Democratic delegates are getting ready to head off to Denver. Might be a good time to touch base with those in your area.

Monday, August 18, 2008

Mailbag: Can the station's "disco version" of my story help me get a job?

Grape,

I work at one of those stations that is obsessed with the Internet. Reporters are required to create a longer, more "in-depth" version of our packages that air. Most of us pretty much phone it in when it comes to this duty. It's still the TV product that gets you a job, right?

-Nothing but Net, and sick of it

Dear Net,

I too am one of those who still doesn't understand the concept that tells viewers "for more on this story, go to our website" fifteen times every newscast. (In other words, turn off the TV and turn on the computer.) Yes, I know things are changing and that many people get their news via the Internet. Personally, I'd like to see stations drop the "high story count" premise and put the longer "disco version" on the air.

(By the way, for those who didn't work in radio in the 70's, a "disco version" is simply a long dance mix of a popular song. It was also popular with DJs of the period when they needed a bathroom break. Thank you, Donna Summer.)

But back to our topic and your question: can these longer versions of your packages help you get a job? Well, yes and no. Let's put it this way, you still have to send a resume tape. But what can give you a little edge these days is the ability to write for the web. So many stations are seeing the website as a revenue source, they want to put as much news on it as possible. And if you can do that, and do it well, it will help.

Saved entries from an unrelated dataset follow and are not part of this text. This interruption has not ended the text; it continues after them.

Lemma m_ect_readback v : 0 <= v < 2 ^ 32 -> m_ect v = readback error_counter v.
Proof.
  intros Hv. unfold m_ect. cbn [readback error_counter field_value total width].
  rewrite land_mask5, Z.shiftr_div_pow2, (land_mask v 27) by done.
  rewrite lor_low_high by (lia || apply Z.mod_pos_bound; lia).
  change (27 - 0) with 27. rewrite Z.pow_0_r, Z.div_1_r. change (26 - 0 + 1 + 0) with 27. change (26 - 0 + 1) with 27.
  rewrite (Z.mod_small (v / 2 ^ 27)) by (split; [apply Z.div_pos|apply Z.div_lt_upper_bound]; lia).
  pose proof (Z.div_mod v (2 ^ 27) ltac:(lia)).
  destruct (Z.ltb_spec 26 (v / 2 ^ 27)); [rewrite Z.min_r by lia|rewrite Z.min_l by lia]; lia.
Qed.

Lemma zero_event_events v :
  0 <= v < 2 ^ 32 -> mhpme_zero_event v = negb (bool_decide (v ∈ MHPME_EVENTS)).
Proof.
  intros Hv. destruct (Z.ltb_spec 516 v) as [H|H].
  - unfold mhpme_zero_event. rewrite (proj2 (Z.ltb_lt 516 v) H). simpl.
    rewrite bool_decide_eq_false_2; [done|]. intros X.
    assert (Forall (fun x => x <= 516) MHPME_EVENTS) as F by (repeat constructor; lia).
    rewrite Forall_forall in F. apply F in X. lia.
  - assert (Hall : forallb (fun n => Bool.eqb (mhpme_zero_event (Z.of_nat n))
      (negb (bool_decide (Z.of_nat n ∈ MHPME_EVENTS)))) (seq 0 517) = true) by (vm_compute; reflexivity).
    rewrite forallb_forall in Hall. specialize (Hall (Z.to_nat v)). rewrite Z2Nat.id in Hall by lia.
    apply Bool.eqb_prop, Hall, in_seq. lia.
Qed.

Lemma mhpme_readback v : 0 <= v < 2 ^ 32 -> mhpme_out v = readback event_selector v.
Proof.
  intros Hv. unfold mhpme_out. rewrite zero_event_events by done.
  cbn [readback event_selector field_value total width]. rewrite Z.pow_0_r.
  destruct (bool_decide (v ∈ MHPME_EVENTS)); simpl; lia.
Qed.

Lemma dcsr_readback v : dcsr v = readback dcsr_fields v.
Proof. rewrite dcsr_mask. by destruct (readback_masked dcsr_fields v eq_refl) as (_ & _ & ->). Qed.

Lemma word_readback v : 0 <= v < 2 ^ 32 -> v = readback [Wr 31 0] v.
Proof. intros Hv. simpl. rewrite Z.div_1_r, Z.mod_small; lia. Qed.

Lemma dpc_readback v : 0 <= v < 2 ^ 32 -> Z.land v (Z.lnot 1) = readback [Wr 31 1; Const 1 0] v.
Proof.
  intros Hv. rewrite (mask_readback _ 0xFFFFFFFE) by done.
  apply Z.bits_inj'. intros i Hi. rewrite !Z.land_spec, testbit_lnot, testbit_one.
  change 0xFFFFFFFE with (Z.lxor (Z.ones 32) 1). rewrite Z.lxor_spec, testbit_ones, testbit_one by lia.
  destruct (Z.ltb_spec i 32); [|by rewrite (testbit_bounded v 32)].
  rewrite (proj2 (Z.leb_le 0 i)) by lia. by destruct (i =? 0).
Qed.

Lemma core_regs_outs :
  Forall (fun '(n, a, fs) => exists c, getattr n = Some c /\ addr c = a
    /\ forall v, 0 <= v < 2 ^ 32 -> out c v = readback fs v) core_regs.
Proof.
  unfold core_regs.
  repeat (apply Forall_cons; split; [eexists; split; [reflexivity|split; [reflexivity|intros v Hv; cbn [out]]]|]);
    try (by apply Forall_nil); first
    [ exact (word_readback v Hv) | exact (m_ect_readback v Hv) | exact (mhpme_readback v Hv)
    | exact (mrac_readback v Hv) | exact (dpc_readback v Hv) | exact (dcsr_readback v)
    | cbn [out DICAWICS]; rewrite ?dicawics_mask; symmetry; by apply mask_readback ].
Qed.

Lemma getattr_ns nm c : getattr nm = Some c -> (nm, c) ∈ csrs_ns.
Proof.
  unfold getattr. rewrite fmap_Some. intros ([n c'] & H & ->).
  apply List.find_some in H as [H Hn]. apply String.eqb_eq in Hn. simpl in *. subst.
  by apply list_elem_of_In.
Qed.

Lemma csr_list_eq :
  csr_list =
  [DCSR; DICAD0; DICAD0H; DICAD1; DICAWICS; DPC; MCOUNTINHIBIT; MCYCLEH; MCYCLEL; MDCCMECT;
   MDEAU; MDSEAC; MEICIDPL; MEICPCT; MEICURPL; MEIPT; MEIVT; MFDC; MFDHT; MHPMC3; MHPMC3H;
   MHPMC4; MHPMC4H; MHPMC5; MHPMC5H; MHPMC6; MHPMC6H; MHPME3; MHPME4; MHPME5; MHPME6;
   MICCMECT; MICECT; MINSTRETH; MINSTRETL; MRAC; MTDATA1; MTDATA2; MTSEL; MTVEC].
Proof.
  unfold csr_list.
  assert (dir_csrs = ["DCSR"; "DICAD0"; "DICAD0H"; "DICAD1"; "DICAWICS"; "DPC"; "MCOUNTINHIBIT";
    "MCYCLEH"; "MCYCLEL"; "MDCCMECT"; "MDEAU"; "MDSEAC"; "MEICIDPL"; "MEICPCT";
    "MEICURPL"; "MEIPT"; "MEIVT"; "MFDC"; "MFDHT"; "MHPMC3"; "MHPMC3H"; "MHPMC4";
    "MHPMC4H"; "MHPMC5"; "MHPMC5H"; "MHPMC6"; "MHPMC6H"; "MHPME3"; "MHPME4"; "MHPME5";
    "MHPME6"; "MICCMECT"; "MICECT"; "MINSTRETH"; "MINSTRETL"; "MRAC"; "MTDATA1";
    "MTDATA2"; "MTSEL"; "MTVEC"]) as -> by (vm_compute; reflexivity).
  reflexivity.
Qed.

(** Looking a register up by its address finds that register, for each of the
    forty registers but [MFDC]: it was given the address of [MEICURPL], whose
    name comes first in [csr_list]. *)
Lemma csr_expected_out n c v :
  (n, c) ∈ csrs_ns ->
  csr_expected (addr c) v
  = if String.eqb n "MFDC" then out MEICURPL v else out c v.
Proof.
  intros Hin. unfold csr_expected, apply_first.
  assert (H : Forall (fun p => List.find (fun c => addr c =? addr p.2) csr_list
    = Some (if String.eqb p.1 "MFDC" then MEICURPL else p.2)) csrs_ns).
  { rewrite csr_list_eq. unfold csrs_ns.
    repeat (apply Forall_cons; split; [reflexivity|]). by apply Forall_nil. }
  apply (proj1 (Forall_forall _ _) H) in Hin. cbn [fst snd] in Hin. rewrite Hin. by destruct (String.eqb n "MFDC").
Qed.

(** C13: for each register that the access tests draw, the table has the
    register's address in the core, and the word that it expects to read back is
    the one that the write and read paths of the core give (writable fields,
    constant fields, MRAC pairs, the saturation of the error counters, the events
    that exist), for every 32-bit word written.  [MFDC] is the exception: its
    entry has the address of [MEICURPL], the expectation there is that of
    [MEICURPL], and its own mask drops bit 6, which the core keeps. *)
Theorem csr_table_legal :
  Forall (fun '(n, a, fs) => exists c, getattr n = Some c /\ addr c = a
    /\ forall v, 0 <= v < 2 ^ 32 -> out c v = readback fs v /\ csr_expected a v = readback fs v)
    core_regs
  /\ (forall v, 0 <= v < 2 ^ 32 -> csr_expected (addr MFDC) v = readback priority v)
  /\ forall v, Z.testbit (readback mfdc_fields v) 6 = Z.testbit v 6
      /\ Z.land (readback mfdc_fields v) (Z.lnot 64) = out MFDC v.
Proof.
  split; [|split].
  - pose proof core_regs_outs as H. rewrite Forall_forall in H |- *.
    intros [[n a] fs] Hin. destruct (H _ Hin) as (c & Hc & Ha & Ho). exists c.
    split; [done|]. split; [done|]. intros v Hv. split; [by apply Ho|]. rewrite <- Ho by done.
    rewrite <- Ha, (csr_expected_out n c) by by apply getattr_ns.
    destruct (String.eqb_spec n "MFDC") as [->|]; [|done]. exfalso. clear - Hin.
    assert (X : "MFDC" ∈ core_regs.*1.*1) by (by apply (list_elem_of_fmap_2 fst), (list_elem_of_fmap_2 fst) in Hin).
    revert X. apply (bool_decide_eq_false_1 ("MFDC" ∈ core_regs.*1.*1)). by vm_compute.
  - intros v Hv. change (csr_expected (addr MFDC) v) with (csr_expected (addr MEICURPL) v).
    rewrite (csr_expected_out "MEICURPL" MEICURPL) by (apply getattr_ns; reflexivity).
    symmetry. by apply mask_readback.
  - intros v. rewrite (mask_readback mfdc_fields 0x71FFF) by done. split.
    + by rewrite Z.land_spec, andb_true_r.
    + rewrite <- Z.land_assoc. done.
Qed.

Lemma csr_table_legal_witness :
  csr_expected 0x7C0 0xFFFFFFFF = 0xAAAAAAAA /\ csr_expected 0x323 33 = 0 /\ csr_expected 0x323 34 = 34.
Proof.
  destruct csr_table_legal as [H _]. rewrite Forall_forall in H.
  assert (Hx : forall x v, x ∈ core_regs -> 0 <= v < 2 ^ 32 -> csr_expected x.1.2 v = readback x.2 v).
  { intros [[n a] fs] v Hin Hv. destruct (H _ Hin) as (c & _ & _ & Hc). by apply Hc. }
  split; [|split].
  - rewrite (Hx ("MRAC", 0x7C0, mrac_fields)); [by vm_compute| |lia].
    by apply (list_elem_of_lookup_2 _ 20%nat).
  - rewrite (Hx ("MHPME3", 0x323, event_selector)); [by vm_compute| |lia].
    by apply (list_elem_of_lookup_2 _ 16%nat).
  - rewrite (Hx ("MHPME3", 0x323, event_selector)); [by vm_compute| |lia].
    by apply (list_elem_of_lookup_2 _ 16%nat).
Defined.

(** The region access control register never reads back the reserved
    combination 11: of each pair of bits of a written word the high one is kept,
    and the low one is kept unless the high one is set; nothing else is set. *)
Theorem mrac_no_reserved_pair :
  forall v k, 0 <= k ->
    Z.testbit (out MRAC v) (2 * k + 1) = (k <? 16) && Z.testbit v (2 * k + 1)
    /\ Z.testbit (out MRAC v) (2 * k)
       = (k <? 16) && Z.testbit v (2 * k) && negb (Z.testbit v (2 * k + 1)).
Proof.
  intros v k Hk. cbn [out MRAC]. rewrite !prevent_11_pairs_bits by lia. unfold pair_bit.
  replace (2 * k + 1 <? 32) with (k <? 16) by (split_cmp; done).
  replace (2 * k <? 32) with (k <? 16) by (split_cmp; done).
  rewrite !Z.odd_add, Z.odd_mul. cbn [Z.odd andb xorb orb].
  by rewrite andb_true_r, andb_assoc.
Qed.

If you make it to the short list and the ND doing the hiring is one of those Internet obsessives, he or she might take a look at your current station's website to see how you handle things.

Bottom line, it is a major pain for reporters, but it can't hurt to do a good job. However, your best stuff still needs to hit the air.... and your resume tape.

Monday's story ideas

"Tropic Thunder" was the number one movie this past weekend. Is this the end of political correctness?

One Texas school district will let teachers carry guns.

Some states are considering Medicaid cuts to deal with budget shortages.

Bipolar disorder may be genetic.

Body wraps: are these really effective or just another scam?

Digital cameras can really drain batteries quickly. Which ones take the least juice?

Green story: how can you cut down on the amount of junk mail you receive?